The Privative Clause
It was against the background of these merits review reforms
that the government decided to enact the Migration Legislation Amendment (Judicial
Review) Bill 1998 ('the privative clause bill') to introduce a privative clause
to complement the changes to the merits review systems that will make visa
processing arrangements substantially more streamlined and cost-effective.
It will also seek to achieve the right balance in accountability mechanisms
in relation to migration decisions.
I consider that a privative clause is the best way of ensuring
that genuine applicants receive protection quickly and to reduce the incentive
for those seeking to abuse the system.
As you would know section 75 of the Commonwealth Constitution
gives the High Court original jurisdiction to consider challenges to the actions
and decisions of Commonwealth officers, access to the High Court cannot
be legislatively restricted without a Constitutional amendment.

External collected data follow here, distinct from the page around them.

(* ===== verification/SfsDir.v ===== *)
(** * SFS: directories (kern/fs/sfs/sfs_vnode.c)

    A directory is a file of 64-byte entries, each an inode number and a name;
    inode number 0 marks a free slot.  Abstractly it is a finite map from names
    to inode numbers: [sfs_dir_findname] looks a name up, [sfs_dir_link] inserts
    one, [sfs_dir_unlink] deletes one. *)

From S2P Require Import Prelude Libc Bitmap CopyInOut Uio Device Lhd SfsDisk Vnode Sfs SfsMap SfsFile SfsSpec.

Definition DIRENT : Z := 64.

Section ops.
Context {D : Type} `{BlockDevice D}.
Abbreviation st := (sfs_fs D * sfs_vnode)%type.

(** The entry is returned; the caller's buffer is overwritten as a whole, or
    the call does not return 0. *)
Definition sfs_readdir (slot : Z) : M st sfs_dir :=
  let actualpos := s32 (slot * DIRENT) in
  r ← with_kbuf sfs_io (replicate (Z.to_nat DIRENT) 0) actualpos UIO_READ;
  _ ← assert (negb (uio_resid r.2 >? 0));
  mret (decode_dir r.1).

Definition sfs_writedir (sd : sfs_dir) (slot : Z) : M st unit :=
  _ ← assert (slot >=? 0);
  let actualpos := s32 (slot * DIRENT) in
  r ← with_kbuf sfs_io (encode_dir sd) actualpos UIO_WRITE;
  assert (negb (uio_resid r.2 >? 0)).

Definition sfs_dir_nentries : M st Z :=
  p ← get;
  let i := sv_i p.2 in
  _ ← assert (sfi_type i =? SFS_TYPE_DIR);
  let size := sfi_size i in
  _ ← assert (size mod DIRENT =? 0);
  mret (size / DIRENT).
(* ===== verification/SfsVol.v ===== *)
(** * SFS: the invariant of a mounted volume

    [vol_wf S I] is the physical invariant: [I] gives the current inode of
    every file (the one in memory when it is loaded), the files are well formed
    and share no block, inode blocks are not file blocks, the table of vnodes
    has one vnode per loaded inode, and an inode that is not marked dirty is on
    the disk.  [vol_ns] is the logical one: the root directory represents the
    map [m] of names, its names lead to files, and the link count of a file is
    the number of its names. *)

From S2P Require Import Prelude Libc Bitmap Array CopyInOut Uio Device Lhd SfsDisk Vnode Sfs SfsMap SfsFile.
From S2P Require Import SfsSpec SfsTrunc SfsDir SfsVnode.

Section specs.
Context {D : Type} `{BlockDeviceLaws D} `{!ReliableWrites D}.
Implicit Types (f : sfs_fs D) (i : sfs_inode) (sv : sfs_vnode) (S : sfs_vol D) (I : gmap Z sfs_inode)
  (m : gmap (list Z) Z) (l : loc).
Abbreviation blk f b := (sector (sfs_device f) b).
Abbreviation nblk f := (sp_nblocks (sfs_sb f)).
Abbreviation used f b := (bit (sfs_freemap f) b).

Lemma owns_ext f f' i b : (∀ k, fblock f' i k = fblock f i k) → owns f' i b ↔ owns f i b.
Proof.
  intros Hfb. split; intros (Hne & k & Hk & Hb); (split; [done|]); exists k; (split; [done|]);
    by rewrite Hfb in *.
Qed.

(** A change of one file that leaves everything else alone. *)
Record fchange f i f' i' : Prop := {
  fc_fs : fs_ok f';
  fc_file : file_ok f' i';
  fc_sb : sfs_sb f' = sfs_sb f;
  fc_frame : ∀ b, 0 ≤ b → used f b = true → ¬ owns f i b →
    blk f' b = blk f b ∧ used f' b = true ∧ ¬ owns f' i' b;
  fc_md : map_step f f';
}.

Lemma fstep_fchange f i f' i' : fstep f i f' i' → fchange f i f' i'.
Proof. intros []. split; try done. intros b Hb Hu Hn. destruct (fs_frame b Hb Hu Hn). auto. Qed.

Lemma shrunk_fchange f i f' i' : shrunk f i f' i' → fchange f i f' i'.
Proof.
  intros [? ? [Hsub Hbits Hsb Hmd] Hfr ? ?]. split; try done. intros b Hb Hu Hn. split_and!.
  - apply Hfr. intros Hne ->. apply Hn. split; [done|]. exists MAXBLOCKS.
    split; [unfold MAXBLOCKS; lia|apply fblock_indirect].
  - apply Hbits; [done|]. split; [done|]. by left.
  - intros Ho. apply Hn. by apply (lists_sub (fblock f i) (fblock f' i')).
Qed.

(** The inode changed in a field that does not concern its blocks. *)
Lemma meta_fchange f i i' :
  fs_ok f → file_ok f i → inode_ok i' → sfi_direct i' = sfi_direct i → sfi_indirect i' = sfi_indirect i →
  fchange f i f i'.
Proof.
  intros Hfs [_ Hr Hu Hd] Hok Hdir Hind.
  assert (∀ k, fblock f i' k = fblock f i k) as Hfb.
  { intros k. unfold fblock, bmapZ. by rewrite Hdir, Hind. }
  split; [done| |done| |apply map_step_refl].
  - split; [done|..]; setoid_rewrite Hfb; done.
  - intros b Hb Hub Hn. split_and!; [done|done|]. unfold owns in *. by setoid_rewrite Hfb.
Qed.

(** Another file is not changed. *)
Lemma fchange_other f i f' i' j :
  fchange f i f' i' → file_ok f j → (∀ b, owns f j b → ¬ owns f i b) →
  file_ok f' j ∧ (∀ k, fblock f' j k = fblock f j k) ∧
  (∀ o, 0 ≤ o < MAXBYTES → fbyte f' j o = fbyte f j o) ∧ (∀ b, owns f' j b → ¬ owns f' i' b).
Proof.
  intros [_ _ Hsb Hfr] Hj Hdisj.
  assert (∀ b, owns f j b → 0 ≤ b ∧ used f b = true) as Hown.
  { intros b (Hne & k & Hk & <-). split; [apply (fl_range _ _ Hj k Hk)|by apply (fl_used _ _ Hj)]. }
  destruct (file_stable f f' j Hj Hsb) as (Hokj & Hfb & Hbj).
  { intros b Hb Ho. destruct (Hown b Ho) as [Hb0 Hu]. destruct (Hfr b Hb0 Hu (Hdisj b Ho)) as (? & ? & _). done. }
  split_and!; [done|done|done|]. intros b Ho.
  pose proof (proj1 (owns_ext f f' j b Hfb) Ho) as Ho'.
  destruct (Hown b Ho') as [Hb0 Hu]. by apply Hfr; auto.
Qed.

(** The vnode at [l] is the one of the inode [ino]. *)
Definition loaded S l ino : Prop := ∃ sv, vl_heap S !! l = Some sv ∧ sv_ino sv = ino.

(** The blocks of the super block and of the free map. *)
Definition reserved f (b : Z) : Prop :=
  b = SFS_SB_LOCATION ∨ SFS_MAP_LOCATION ≤ b < SFS_MAP_LOCATION + SFS_BITBLOCKS (nblk f).

Definition mapblock (map : bitmap) (j : Z) : list Z :=
  take (Z.to_nat SFS_BLOCKSIZE) (drop (Z.to_nat (j * SFS_BLOCKSIZE)) (v map)).

(** What is on the disk besides the files: the reserved blocks belong to no
    file, and hold what the memory has unless it is marked dirty. *)
Record vol_disk f I : Prop := {
  vd_sb : super_ok (sfs_sb f) ∧ sp_magic (sfs_sb f) = SFS_MAGIC ∧ end_volname (sfs_sb f) = sfs_sb f;
  vd_nbits : nbits (sfs_freemap f) = SFS_BITMAPSIZE (nblk f);
  vd_reserved : ∀ b, reserved f b → 0 ≤ b < nblk f ∧ used f b = true;
  vd_files : ∀ b a i, reserved f b → I !! a = Some i → a ≠ b ∧ ¬ owns f i b;
  vd_super : sfs_superdirty f = false → end_volname (decode_super (blk f SFS_SB_LOCATION)) = sfs_sb f;
  vd_map : sfs_freemapdirty f = false → ∀ j, 0 ≤ j < SFS_BITBLOCKS (nblk f) →
    blk f (SFS_MAP_LOCATION + j) = mapblock (sfs_freemap f) j;
}.

Lemma disk_change f I f' I' :
  vol_disk f I → sfs_sb f' = sfs_sb f → map_step f f' →
  (∀ b, reserved f b → blk f' b = blk f b ∧ used f' b = true) →
  (∀ b a i, reserved f b → I' !! a = Some i → a ≠ b ∧ ¬ owns f' i b) → vol_disk f' I'.
Proof.
  intros [Hsb0 Hn Hr Hf Hs Hm] Hsb [Hmap Hsd Hnb] Hb Hf'. split; unfold reserved; rewrite ?Hsb.
  - done.
  - congruence.
  - intros b Hres. split; [by apply Hr|by apply Hb].
  - done.
  - rewrite Hsd. intros Hd. rewrite (proj1 (Hb _ (or_introl eq_refl))). auto.
  - intros Hd j Hj. destruct Hmap as [?|[Heq Hd']]; [congruence|].
    assert (reserved f (SFS_MAP_LOCATION + j)) as Hj' by (right; lia).
    rewrite Heq, (proj1 (Hb _ Hj')). apply Hm; [congruence|done].
Qed.

Record vol_wf S I : Prop := {
  vw_fs : fs_ok (vl_fs S);
  vw_table : ∃ ls, array_repr (vl_vnodes S) ls ∧ NoDup ls ∧ ∀ l, l ∈ ls ↔ is_Some (vl_heap S !! l);
  vw_loaded : ∀ l sv, vl_heap S !! l = Some sv →
    I !! sv_ino sv = Some (sv_i sv) ∧ vnode_ok (sv_v sv) ∧ vn_ops (sv_v sv) = ops_of_type (sfi_type (sv_i sv));
  vw_unique : ∀ l l' ino, loaded S l ino → loaded S l' ino → l = l';
  vw_inode : ∀ ino i, I !! ino = Some i →
    0 < ino < nblk (vl_fs S) ∧ used (vl_fs S) ino = true ∧ file_ok (vl_fs S) i ∧
    is_Some (ops_of_type (sfi_type i));
  vw_synced : ∀ ino i, I !! ino = Some i →
    (∃ l sv, vl_heap S !! l = Some sv ∧ sv_ino sv = ino ∧ sv_dirty sv = true) ∨
    decode_inode (blk (vl_fs S) ino) = i;
  vw_disjoint : ∀ a b i j, I !! a = Some i → I !! b = Some j → a ≠ b →
    ∀ x, owns (vl_fs S) i x → ¬ owns (vl_fs S) j x;
  vw_inodes : ∀ a b i j, I !! a = Some i → I !! b = Some j → ¬ owns (vl_fs S) i b;
  vw_disk : vol_disk (vl_fs S) I;
}.

(** The number of names of an inode. *)
Definition links m (ino : Z) : Z := Z.of_nat (size (filter (λ p, p.2 = ino) m)).

Record vol_ns S I m : Prop := {
  vn_root : ∃ ri, I !! SFS_ROOT_LOCATION = Some ri ∧ dir_rep (vl_fs S) ri m ∧ sfi_linkcount ri ≠ 0;
  vn_names : ∀ s ino, m !! s = Some ino → ino ≠ SFS_ROOT_LOCATION ∧ is_Some (I !! ino);
  vn_files : ∀ ino i, I !! ino = Some i → ino ≠ SFS_ROOT_LOCATION →
    sfi_type i = SFS_TYPE_FILE ∧ sfi_linkcount i = links m ino;
  vn_orphans : ∀ ino i, I !! ino = Some i → ino ≠ SFS_ROOT_LOCATION → links m ino = 0 → ∃ l, loaded S l ino;
}.

(** ** One loaded file changes *)

(** The state after an operation on the vnode at [l]. *)
Definition upd S l f' sv' : sfs_vol D := set_fs f' (set_heap (<[l := sv']> (vl_heap S)) S).

Lemma wp_on_sv {A} S l sv (op : M (sfs_fs D * sfs_vnode) A) Q :
  vl_heap S !! l = Some sv → wp op (λ r p, Q r (upd S l p.1 p.2)) (vl_fs S, sv) → wp (on_sv l op) Q S.
Proof. intros Hl Hop. unfold wp, on_sv in *. rewrite Hl. by destruct (op _) as [r [f' sv']]. Qed.

Lemma wp_on_vn {A} S l sv (op : M vnode A) Q :
  vl_heap S !! l = Some sv →
  wp op (λ r vn, Q r (upd S l (vl_fs S) (set_sv_v vn sv))) (sv_v sv) → wp (on_vn l op) Q S.
Proof. intros Hl Hop. unfold on_vn. eapply wp_on_sv; [done|]. by wp_steps. Qed.

Lemma wp_get_sv S l sv Q : vl_heap S !! l = Some sv → Q (Ret sv) S → wp (get_sv l) Q S.
Proof. intros Hl HQ. unfold get_sv. wp_steps. by eapply wp_deref. Qed.

Lemma upd_loaded S l sv f' sv' l' ino :
  vl_heap S !! l = Some sv → sv_ino sv' = sv_ino sv → loaded (upd S l f' sv') l' ino ↔ loaded S l' ino.
Proof.
  intros Hl Hino. unfold loaded, upd. cbn [vl_heap set_fs set_heap]. destruct (decide (l = l')) as [<-|Hne].
  - rewrite lookup_insert_eq, Hl. split; intros (sv1 & [= <-] & <-); eauto.
  - by rewrite lookup_insert_ne.
Qed.

(** What a vnode has to satisfy after the change. *)
Record vn_step sv sv' : Prop := {
  vs_ino : sv_ino sv' = sv_ino sv;
  vs_vnode : vnode_ok (sv_v sv');
  vs_ops : vn_ops (sv_v sv') = ops_of_type (sfi_type (sv_i sv'));
  vs_dirty : sv_dirty sv' = true ∨ sv_dirty sv' = sv_dirty sv ∧ sv_i sv' = sv_i sv;
}.

Lemma vol_change_other S I l sv f' sv' a i :
  vol_wf S I → vl_heap S !! l = Some sv → fchange (vl_fs S) (sv_i sv) f' (sv_i sv') →
  I !! a = Some i → a ≠ sv_ino sv →
  file_ok f' i ∧ (∀ b, owns f' i b ↔ owns (vl_fs S) i b) ∧
  (∀ b, owns f' i b → ¬ owns f' (sv_i sv') b) ∧
  blk f' a = blk (vl_fs S) a ∧ used f' a = true ∧ ¬ owns f' (sv_i sv') a.
Proof.
  intros Hwf Hl Hfc Ha Hne. destruct (vw_loaded _ _ Hwf l sv Hl) as (Hsv & _ & _).
  destruct (vw_inode _ _ Hwf a i Ha) as (Hr & Hu & Hok & _).
  destruct (fchange_other _ _ _ _ i Hfc Hok) as (Hok' & Hfb & _ & Hd).
  { intros b. by apply (vw_disjoint _ _ Hwf a (sv_ino sv)). }
  destruct (fc_frame _ _ _ _ Hfc a) as (Hb & Hu' & Hn); [lia|done|by eapply vw_inodes|].
  pose proof (λ b, owns_ext (vl_fs S) f' i b Hfb) as Ho.
  exact (conj Hok' (conj Ho (conj Hd (conj Hb (conj Hu' Hn))))).
Qed.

While both access to, and the scope of judicial review by, the
Federal Court can be changed by legislation, to simply restrict access to
the Federal Court in migration legislation matters would in practice deflect
many cases to the High Court under section 75 of the Constitution. Legal counsels'
advice was that a privative clause would have the effect of narrowing the
scope of judicial review by the High Court, and of course the Federal Court.
That advice was largely based on the High Court's own interpretation of such
clauses in the
Hickman case
[6]
long ago in 1945 and more recently in the
Richard Walter
case [7] in 1995, and the
Darling Casino
Case [8] in April 1997.
The judgement of Justice Dixon in the Hickman case is authority
for the proposition that privative clauses such as that to be inserted into
the Migration Act will protect decisions from being set aside, so long
as:
. It is a bona fide exercise of power by the decision-maker
. The decision relates to the subject matter of the enabling legislation
. It is within constitutional power.
In other words, the effect of a privative clause such as that
used in Hickman's case is to expand the legal validity of the acts done
and the decisions made by decision-makers. In practical terms it narrows the
scope of judicial review to that of narrow jurisdictional error and mala
fides . The options available to the Government were very much shaped by
the Constitution. While I accept that the precise limits of privative clauses
may need examination by the High Court, there was no other practical option
open to the Government to achieve its policy objective.
It is useful to note and address some of the objections to the
privative clause raised to date during the Senate Legal and Constitutional Legislation
Committee hearings dealing with the proposed privative clause legislation.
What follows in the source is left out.